John Bercow, the speaker of the U.K.’s House of Commons, is expected to step down from his position as the presiding officer over the lower chamber of Parliament in the summer of 2019.
Sources say Mr. Bercow is debating how and when to announce his departure, but will make any announcement in front of the Commons.
Bercow, who has served as Speaker since 2009, is believed to have come to the decision to stand down following the release of an independent inquiry describing behavior involving sexual harassment and intimidation pervading Westminster.
Following multiple allegations members of Parliament (MPs) bullied, harassed, and intimidated House of Commons’ staff surfaced on BBC Newsnight, an official inquiry was launched in April to probe the charges.
Led by Dame Laura Cox, a retired High Court judge, the conclusions drawn by the investigation outlined a climate at Westminster in which female staff were subject to aggressive and threatening behavior by both male and female MPs. Cox characterized some male PM behavior as “abusive.”
In Cox’s 155-page scathing report, it is alleged male MPs frequently inappropriately touched females on the head, leg, buttocks or breasts, and in some instances offered abuse in the form of vulgar language or unneeded or excessive admonishments.

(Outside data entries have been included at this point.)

(** On a dataset without rows line 68 raises: the script returns no frame,
    no snapshot and no line of section 6.  It raises as well, at line 75,
    on a dataset that has rows of no configured location and lacks a key
    column. *)
Lemma empty_dataset_raises :
  script all_columns [] = Raised NothingToDescribe /\
  (forall a, script all_columns [] <> Returned a) /\
  (forall r, In r france_only ->
             isin (location r) countries_of_interest = false) /\
  script without_new_cases france_only = Raised (KeyError [new_cases]).
Proof.
  split; [reflexivity|]. split; [discriminate|]. split; [|reflexivity].
  intros r [<-|[]]. reflexivity.
Qed.

(** ** The insight queries (C7, C9, C10) *)

Lemma any_notna_false {L : Type} (s : series L) :
  any_notna s = false <-> Forall (fun v => isna v = true) (map snd s).
Proof.
  unfold any_notna. induction s as [|p s IH]; simpl.
  - split; [constructor | reflexivity].
  - unfold notna. rewrite orb_false_iff, negb_false_iff, IH. split.
    + intros [H1 H2]. now constructor.
    + intros H. inversion H; subst. auto.
Qed.

Lemma column_values (m : metric) (rows : list row) :
  map snd (column m rows) = map (rget m) rows.
Proof. unfold column. rewrite map_map. reflexivity. Qed.

Lemma dropna_nil {L : Type} (s : series L) :
  dropna s = [] <-> Forall (fun v => isna v = true) (map snd s).
Proof.
  unfold dropna. induction s as [|p s IH]; simpl.
  - split; [constructor | reflexivity].
  - unfold notna. destruct (isna (snd p)) eqn:E; simpl.
    + rewrite IH. split; [now constructor | intros H; now inversion H].
    + split; [discriminate|]. intros H. inversion H; subst. congruence.
Qed.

According to testimony, some staffers recounted incidents in which staff were treated as personal servants, staff being threatened with their positions if they refused to comply with orders, and racist language directed at minority staff.
Although Cox’s analysis did not identify specific individuals, it defined House officials including members of the House of Commons Commission, which is chaired by Bercow, and his office.
The probe was inspired by allegations brought forth by two former staffers in Mr. Bercow’s office, both of whom allege Bercow bullied employees. One former staff member of Bercow’s office, a private secretary, resigned earlier this year.
A second accuser alleged Bercow created an atmosphere of “fear and intimidation” in his office.
Among Cox’s conclusions: A new method for staff to seek redress should emerge; a standards commissioner should oversee the validity of future complaints; and investigations of MPs for misconduct should be conducted independent from oversight by House members.
In her conclusion, Cox also recommended a complete change in House leadership.
“I find it difficult to envisage how the necessary changes can be successfully delivered, and the confidence of the staff restored, under the current senior House administration,” Cox wrote in her report.
Upon his elevation to the speaker position in 2009, Bercow had pledged not to serve beyond the summer of 2018.
However, following the rise of the Brexit movement and subsequent referendum to extract the U.K. from the EU, Bercow revealed his intent to remain in his role to facilitate an orderly withdrawal from the economic bloc, scheduled in March 2019.
A lifelong Tory, Bercow, who has heatedly denied the charges, represents the parliamentary constituency of Buckingham. As House speaker, he has no voting rights.
Bercow’s predecessor, Lord Martin of Springburn, resigned as the House’s presiding officer in June 2009 after he was implicated in for misusing allowances permitted members of Parliament. Martin was the first House speaker to resign in 300 years.